Ca2+ cycling plays a critical role in regulating cardiomyocyte (CM) function under both physiological and pathological conditions. Mitochondria have been implicated in Ca2+ handling in adult cardiomyocytes (ACMs). However, little is known about their role in the regulation of Ca2+ dynamics in human-induced pluripotent stem cell-derived cardiomyocytes (hiPSC-CMs). In the present study, we developed a multifunctional genetically encoded Ca2+ probe capable of simultaneously measuring cytosolic and mitochondrial Ca2+ in real time. Using this novel probe, we determined and compared mitochondrial Ca2+ activity and the coupling with cytosolic Ca2+ dynamics in hiPSC-CMs and ACMs. Our data showed that while ACMs displayed a highly coordinated beat-by-beat response in mitochondrial Ca2+ in sync with cytosolic Ca2+, hiPSC-CMs showed high cell-wide variability in mitochondrial Ca2+ activity that is poorly coordinated with cytosolic Ca2+. We then revealed that mitochondrial-sarcoplasmic reticulum (SR) tethering, as well as the inter-mitochondrial network connection, is underdeveloped in hiPSC-CM compared to ACM, which may underlie the observed spatiotemporal decoupling between cytosolic and mitochondrial Ca2+ dynamics.
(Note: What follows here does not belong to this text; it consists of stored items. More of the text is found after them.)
(** C38: [_bounded_context_json] always terminates with a decision: either an encoding
    of at most [limit] characters -- the full context when that fits, else the context
    with only text cut off -- or [LLMError], and then the encoding is too long even
    with the log, the workflow text and all related files removed. *)
Theorem bounded_context_json_spec (c : LLMContext) (limit : Z) :
  match _bounded_context_json float_repr c limit with
  | Ok s =>
    Z.of_nat (length s) <= limit
    /\ (Z.of_nat (length (encode float_repr c)) <= limit -> s = encode float_repr c)
    /\ exists c', shortened c' c /\ s = encode float_repr c'
  | Raise e =>
    e = LLMError (u "configured LLM input limit is too small for the diagnosis metadata")
    /\ exists workflow, truthy workflow = false
       /\ limit < Z.of_nat (length (encode float_repr
            (with_related (with_text c [] workflow) [])))
  end.
Proof.
  unfold _bounded_context_json. destruct (too_long float_repr c limit) eqn:E0; cbn [negb].
  2:{ unfold too_long in E0. apply Z.ltb_ge in E0. split_and!; [done|done|].
      exists c. split; [apply shortened_refl|done]. }
  cbn zeta.
  destruct (pop_related_ok (length (lc_related_files (first_cut c limit))) c
    (first_cut c limit) limit (first_cut_ok c limit) (Nat.le_refl _)) as [H1 H2].
  set (c2 := pop_related _ _ _ _) in *.
  destruct (halve_text_ok (text_size c2) c c2 limit H1 (Nat.le_refl _)) as (H3 & H4 & H5 & H6).
  set (c3 := halve_text _ _ _ _) in *.
  apply Z.ltb_lt in E0.
  destruct (too_long float_repr c3 limit) eqn:E3.
  - split; [done|]. destruct (H6 eq_refl) as [Hl Hw].
    assert (Hr : lc_related_files c3 = []).
    { rewrite H4. apply H2. destruct (too_long float_repr c2 limit) eqn:E2; [done|].
      rewrite (H5 eq_refl) in E3. congruence. }
    exists (lc_workflow_content c3). split; [done|].
    apply Z.ltb_lt in E3. replace (with_related (with_text c [] (lc_workflow_content c3)) [])
      with c3; [done|].
    destruct H3 as (Ha & Hb & Hc & _). clearbody c3. clear - Hl Hr Ha Hb Hc.
    unfold with_related, with_text. destruct c3; cbn in *. by subst.
  - apply Z.ltb_ge in E3. split_and!; [exact E3|lia|]. by exists c3.
Qed.
End encoding_facts.
Definition rejected (s s' : Suggestion) : bool :=
  truthy (sg_patch s) && negb (truthy (sg_patch s')).
Definition total (o : outcomes) : nat := foldr (fun kv n => (snd kv + n)%nat) 0%nat o.

Lemma key_eqb_eq a b : key_eqb a b = true <-> a = b.
Proof.
  unfold key_eqb. rewrite andb_true_iff, !str_eqb_eq. destruct a, b; simpl.
  split; [by intros [-> ->]|by intros [= -> ->]].
Qed.
Lemma total_count o k : total (count_outcome o k) = S (total o).
Proof.
  unfold count_outcome. induction o as [|[k' n] o IH]; simpl; [done|].
  destruct (key_eqb k k') eqn:E; simpl; [lia|].
  change (foldr _ _ ?x) with (total x). rewrite IH. lia.
Qed.

Lemma verify_each_spec files ss kept notes o :
  match verify_each ss files kept notes o with
  | Ok (kept', notes', o') =>
    exists ss' ns, kept' = kept ++ ss' /\ notes' = notes ++ ns
      /\ Forall2 (verified_as files) ss ss'
      /\ length ns = length (List.filter (uncurry rejected) (combine ss ss'))
      /\ total o' = (total o + length (List.filter (fun s => truthy (sg_patch s)) ss))%nat
  | Raise e => exists s, In s ss /\ _patch_rejection s files = Raise e
  end.
Proof.
  revert kept notes o. induction ss as [|s ss IH]; intros kept notes o; cbn [verify_each].
  { exists [], []. rewrite !app_nil_r. split_and!; try done. }
  destruct (truthy (sg_patch s)) eqn:Et; cbn [negb].
  - destruct (_patch_rejection s files) as [[reason|]|e] eqn:Er; simpl.
    + specialize (IH (kept ++ [with_patch s None false]) (notes ++ [rejection_note reason])
        (count_outcome o (source_value (default LLM (sg_source s)), u "rejected"))).
      destruct (verify_each _ _ _ _ _) as [[[k' n'] o']|e].
      * destruct IH as (ss' & ns & -> & -> & H1 & H2 & H3).
        exists (with_patch s None false :: ss'), (rejection_note reason :: ns).
        rewrite <- !app_assoc. split_and!; try done.
        -- constructor; [|done]. right; right. split_and!; [done| |done].
           intros Hp%patch_rejection_None; [congruence|done].
        -- simpl. unfold rejected at 1. rewrite Et. simpl. by rewrite H2.
        -- rewrite H3, total_count, Et. simpl. lia.
      * destruct IH as (x & Hx & He). exists x. by split; [right|].
    + specialize (IH (kept ++ [with_patch s (sg_patch s) true]) notes
        (count_outcome o (source_value (default LLM (sg_source s)), u "verified"))).
      destruct (verify_each _ _ _ _ _) as [[[k' n'] o']|e].
      * destruct IH as (ss' & ns & -> & -> & H1 & H2 & H3).
        exists (with_patch s (sg_patch s) true :: ss'), ns.
        rewrite <- !app_assoc. split_and!; try done.
        -- constructor; [|done]. right; left. split_and!; try done.
           by apply patch_rejection_None.
        -- simpl. unfold rejected at 1. rewrite Et. simpl. by rewrite Et.
        -- rewrite H3, total_count, Et. simpl. lia.
      * destruct IH as (x & Hx & He). exists x. by split; [right|].
    + exists s. by split; [left|].
  - specialize (IH (kept ++ [s]) notes o).
    destruct (verify_each _ _ _ _ _) as [[[k' n'] o']|e].
    + destruct IH as (ss' & ns & -> & -> & H1 & H2 & H3).
      exists (s :: ss'), ns. rewrite <- !app_assoc. split_and!; try done.
      * constructor; [|done]. by left.
      * cbn [combine List.filter uncurry]. unfold rejected at 1. by rewrite Et.
      * by rewrite H3; cbn [List.filter]; rewrite Et.
    + destruct IH as (x & Hx & He). exists x. by split; [right|].
Qed.

(** C10: Verification keeps the suggestions in order and decides each diff exactly: it is
    marked verified iff it is publishable -- the target is a fetched file, at most
    20000 characters and 1 to 200 changed lines, headers only of that file, no secret,
    no forbidden command, privilege or trigger change, only version strings changed by
    a rule diff, it applies to the fetched content and the result still parses -- and
    dropped with one note otherwise; every diff is counted once.  Only an error
    raised by one of the checks itself escapes. *)
Theorem verify_patch_suggestions_spec (d : Diagnosis) (files : list (str * str)) :
  match verify_patch_suggestions d files with
  | Ok (d', o) =>
    Forall2 (verified_as files) (dg_suggestions d) (dg_suggestions d')
    /\ (exists ns, dg_notes d' = dg_notes d ++ ns
        /\ length ns = length (List.filter (uncurry rejected)
             (combine (dg_suggestions d) (dg_suggestions d'))))
    /\ total o = length (List.filter (fun s => truthy (sg_patch s)) (dg_suggestions d))
    /\ d' = with_suggestions d (dg_suggestions d') (dg_notes d')
  | Raise e => exists s, In s (dg_suggestions d) /\ _patch_rejection s files = Raise e
  end.
Proof.
  unfold verify_patch_suggestions.
  pose proof (verify_each_spec files (dg_suggestions d) [] (dg_notes d) []) as H.
  destruct (verify_each _ _ _ _ _) as [[[ss ns] o]|e]; simpl; [|done].
  destruct H as (ss' & ns' & -> & -> & H1 & H2 & H3). simpl in *. eauto 10.
Qed.
End publishable.

(** ** Bumps, manifests and rule diffs *)
Section bumps.
Context {U : UnicodeDb}.

Lemma unique_bumps_spec bumps d :
  NoDup (map fst d) -> Forall (fun kv => fst kv = bump_key (snd kv)) d ->
  let d' := fold_left (fun d b => dict_setdefault key_eqb d (bump_key b) b) bumps d in
  NoDup (map fst d') /\ Forall (fun kv => fst kv = bump_key (snd kv)) d'
  /\ (forall kv, In kv d' -> In kv d \/ In (snd kv) bumps)
  /\ (forall k, In k (map fst d) \/ In k (map bump_key bumps) -> In k (map fst d')).
Proof.
  revert d. induction bumps as [|b bumps IH]; simpl; intros d Hd Hk.
  { split_and!; [done|done|tauto|tauto]. }
  destruct (IH (dict_setdefault key_eqb d (bump_key b) b)) as (H1 & H2 & H3 & H4).
  { apply dict_setdefault_NoDup; [apply key_eqb_eq|done]. }
  { unfold dict_setdefault. destruct (dict_get _ _ _); [done|].
    apply Forall_app. split; [done|by constructor]. }
  split_and!; [done|done| |].
  - intros kv Hin. apply H3 in Hin as [Hin|]; [|tauto].
    unfold dict_setdefault in Hin. destruct (dict_get _ _ _); [tauto|].
    apply in_app_or in Hin as [|[<-|[]]]; simpl; tauto.
  - intros k Hk'. apply H4. destruct Hk' as [Hin|[<-|Hin]]; [| |by right].
    + left. unfold dict_setdefault. destruct (dict_get _ _ _); [done|].
      rewrite map_app. apply in_or_app. by left.
    + left. unfold dict_setdefault.
      destruct (dict_get key_eqb d (bump_key b)) as [v|] eqn:E.
      * apply dict_get_Some_In in E; [|apply key_eqb_eq]. by apply (in_map fst) in E.
      * rewrite map_app. apply in_or_app. right. by left.
Qed.

Definition is_version (v : str) : bool := re_matches VERSION_TOKEN v.

Lemma pip_bump_target line b : In b (pip_bump line) -> is_version (vb_target b) = true.
Proof.
  unfold pip_bump. destruct (re_search _ line) as [m|]; [|done].
  set (l := List.filter (re_matches VERSION_TOKEN) _).
  assert (Hl : forall x, In x l -> is_version x = true) by (by intros x [_ Hx]%List.filter_In).
  destruct l as [|v vs] eqn:E; [done|]. intros [<-|[]]. cbn [vb_target]. apply Hl.
  destruct (exists_last (l := v :: vs)) as (i & x & Hx); [done|].
  rewrite Hx. rewrite List.last_last. apply in_or_app. right. by left.
Qed.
Finally, we showed that knockdown of mitofusin-2 (Mfn2), a protein tethering mitochondria and SR, led to reduced cytosolic-mitochondrial Ca2+ coupling in ACMs, albeit to a lesser degree compared to hiPSC-CMs, suggesting that Mfn2 is a potential engineering target for improving mitochondrial-cytosolic Ca2+ coupling in hiPSC-CMs. Physiological relevance: The present study will advance our understanding of the role of mitochondria in Ca2+ handling and cycling in CMs, and guide the development of hiPSC-CMs for healing injured hearts.